Des Danois avaient irrité certains musulmans en caricaturant le prophète Mahomet. Un Néerlandais pourrait dérouter certains pratiquants de l’Islam, en étalant sur la place publique – et même sur la place du marché – des considérations habituellement réservées à la plus intime des intimités. C’est un sex-shop que l'entrepreneur maroco-néerlandais Abdelaziz Aouragh entend ouvrir dans le saint des saints, la ville de naissance du prophète : La Mecque. Mais pas n’importe quel sex-shop. Un sex-shop "halal", conforme aux règles de la religion musulmane. Ce spécialiste de la volupté commercialisée – déjà patron de la marque néerlandaise de produits érotiques Al Asira – aurait même obtenu la certification des autorités religieuses saoudiennes, si l’on en croit le quotidien britannique The Independent.
Aux croyants qui écarquillent leurs yeux, Abdelaziz Aouragh précise d’abord qu’il n’achalandera ni film pornographique, ni sextoy. En rayon de ce sex-shop "charia compatible", aucune poupée gonflable, pas de godemichés, encore moins de boules de geisha. En lieu et place des accessoires ludiques, le client pourra s’approvisionner en bougies, crèmes, lubrifiants et autres gels de massage. Des produits garantis sans alcool et sans gélatine d’origine porcine, ça va sans dire. Soyez "cochons" dans l’intimité, mais ne consommez pas de porc…
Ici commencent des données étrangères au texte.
(* ===== verification/Syscall.v ===== *)
(** * Syscall: system call dispatch and traps (syscall.c, trap.c)

    The table of handlers, [syscall], and [trap].  A handler that does not
    come back ([sys_exit]) gives [None].  The interrupt handlers of the
    devices are arguments. *)
From stdpp Require Import base numbers list gmap strings.
From Stdlib Require Import ZArith Lia.
From S2P Require Import Prelude Bytes Kalloc Vm Proc Buf Bio Log Fs Kernel Args Sysfile Exec Sysproc Traps.

Local Open Scope Z_scope.

Section syscall.
Context `{BlockDriver} (devsw : list devops) (trapret forkret kend kdata : Z) (stack date : list Z).

Definition returning (m : M kernel Z) : M kernel (option Z) := let* r := m in ret (Some r).

(** [syscalls[]] *)
Definition syscalls (cur : nat) (num : Z) : option (M kernel (option Z)) :=
  match num with
  | 1 => Some (returning (sys_fork trapret forkret kend kdata cur))
  | 2 => Some (exit kend cur ;;; ret None)
  | 3 => Some (returning (sys_wait kend cur))
  | 4 => Some (returning (sys_pipe cur kend))
  | 5 => Some (returning (sys_read cur devsw))
  | 6 => Some (returning (sys_kill cur))
  | 7 => Some (returning (sys_exec cur devsw kend kdata stack))
  | 8 => Some (returning (sys_fstat cur))
  | 9 => Some (returning (sys_chdir cur devsw))
  | 10 => Some (returning (sys_dup cur))
  | 11 => Some (returning (sys_getpid cur))
  | 12 => Some (returning (sys_sbrk kend cur))
  | 13 => Some (returning (sys_sleep cur))
  | 14 => Some (returning sys_uptime)
  | 15 => Some (returning (sys_open cur devsw kend))
  | 16 => Some (returning (sys_write cur devsw))
  | 17 => Some (returning (sys_mknod cur devsw))
  | 18 => Some (returning (sys_unlink cur devsw))
  | 19 => Some (returning (sys_link cur devsw))
  | 20 => Some (returning (sys_mkdir cur devsw))
  | 21 => Some (returning (sys_close cur kend))
  | 22 => Some (returning (sys_gettime cur date))
  | 23 => Some (returning (sys_settickets cur))
  | _ => None
  end.

(** The result says whether the process is still there. *)
Definition syscall (cur : nat) : M kernel bool :=
  let* num := tf_get cur tf_eax in
  match syscalls cur num with
  | Some h =>
      let* r := h in
      match r with
      | Some v => tf_set cur tf_eax (u32 v) ;;; ret true
      | None => ret false
      end
  | None =>
      kprint "unknown sys call" ;;;
      tf_set cur tf_eax (u32 (-1)) ;;;
      ret true
  end.

(** ** Traps *)

Context (ideintr kbdintr uartintr : M kernel unit).

Definition is_killed (cur : nat) : M kernel bool := let* p := me cur in ret (negb (killed p =? 0)).

(** [exit] when the process was killed; the result says whether it goes on. *)
Definition exit_killed (cur : nat) (user : bool) : M kernel bool :=
  let* k := is_killed cur in
  if k && user then exit kend cur ;;; ret false else ret true.

Definition set_tf (t : Z) (p : proc) : proc := set_frames t (context p) p.

(** A system call through the trap frame at [t]. *)
Definition trap_syscall (t : Z) (cur : nat) : M kernel bool :=
  let* go := exit_killed cur true in
  if negb go then ret false
  else
    upd_me cur (set_tf t) ;;;
    let* back := syscall cur in
    if negb back then ret false else exit_killed cur true.

(** The switch of [trap] on the trap number. *)
Definition trap_switch (cpuid trapno : Z) (user : bool) (proc : option nat) : M kernel unit :=
  if trapno =? T_IRQ0 + IRQ_TIMER then
    whenM (cpuid =? 0)
      (let* t := gets ticks in
       modify (set_ticks (u32 (t + 1))) ;;;
       inps (wakeup ChTicks))
  else if trapno =? T_IRQ0 + IRQ_IDE then ideintr
  else if trapno =? T_IRQ0 + IRQ_IDE + 1 then ret tt
  else if trapno =? T_IRQ0 + IRQ_KBD then kbdintr
  else if trapno =? T_IRQ0 + IRQ_COM1 then uartintr
  else if (trapno =? T_IRQ0 + 7) || (trapno =? T_IRQ0 + IRQ_SPURIOUS) then kprint "spurious interrupt"
  else
    match proc with
    | Some cur =>
        if negb user then panic "trap"
        else kprint "kill proc" ;;; upd_me cur (set_killed 1)
    | None => panic "trap"
    end.

(** How [trap] leaves the process: it goes on, it is gone, or it gave up the
    processor and will go on with [trap_resume]. *)
Inductive after := Resume | Gone | Yielded.

Definition trap_resume (user : bool) (cur : nat) : M kernel after :=
  let* go := exit_killed cur user in
  ret (if go then Resume else Gone).

(** [trap] on processor [cpuid], with [proc] and the frame at [t]. *)
Definition trap (cpuid : Z) (proc : option nat) (t : Z) : M kernel after :=
  let* trapno := inmem (ld32 (u32 (t + tf_trapno))) in
  let* cs := inmem (ld32 (u32 (t + tf_cs))) in
  let user := Z.land cs 3 =? DPL_USER in
  if trapno =? T_SYSCALL then
    let* cur := from_opt proc in
    let* go := trap_syscall t cur in
    ret (if go then Resume else Gone)
  else
    trap_switch cpuid trapno (negb (Z.land cs 3 =? 0)) proc ;;;
    match proc with
    | None => ret Resume
    | Some cur =>
        let* go := exit_killed cur user in
        if negb go then ret Gone
        else
          let* p := me cur in
          if bool_decide (pstate p = RUNNING) && (trapno =? T_IRQ0 + IRQ_TIMER) then
            inps (yield cur) ;;;
            ret Yielded
          else trap_resume user cur
    end.
End syscall.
Moins convaincant, le promoteur affirme même que ses "produits n'ont rien à voir avec l'acte sexuel". Ceux-ci seraient destinés à "ce qu'il y autour" de l’accouplement, l’augmentation des sensations de sensualité n’ayant pour objectif que "l’amélioration de l'atmosphère au sein du couple". Une affaire d’amour moins physique que spirituel, le plaisir à promouvoir étant, bien entendu, circonscrit au cadre du mariage. Les clients du sex-shop ne devraient donc plus avoir de complexes. Il est tout de même prévu que la boutique propose une "livraison discrète" des commandes effectuées en ligne…
"Sexualité libérée"
Si Abdelaziz Aouragh ne s’aventure guère sur le terrain des pratiques sexuelles innovantes, il emprunte allégrement le terrain de la modernité. Il affirme que le Coran et les Hadiths (les paroles attribuées au prophète) suggèrent une "sexualité libérée" et il entend faire la promotion du genre féminin. Du féminisme halal dans une capitale qui néglige les droits des citoyennes ? Le projet d’Aouragh serait de "briser les stéréotypes entourant les femmes dans l'islam", celles-ci ne devant pas être cantonnées au port du voile et du torchon. Moins d’huiles alimentaires à badigeonner sur la volaille et davantage d’huile à frictionner sur la peau…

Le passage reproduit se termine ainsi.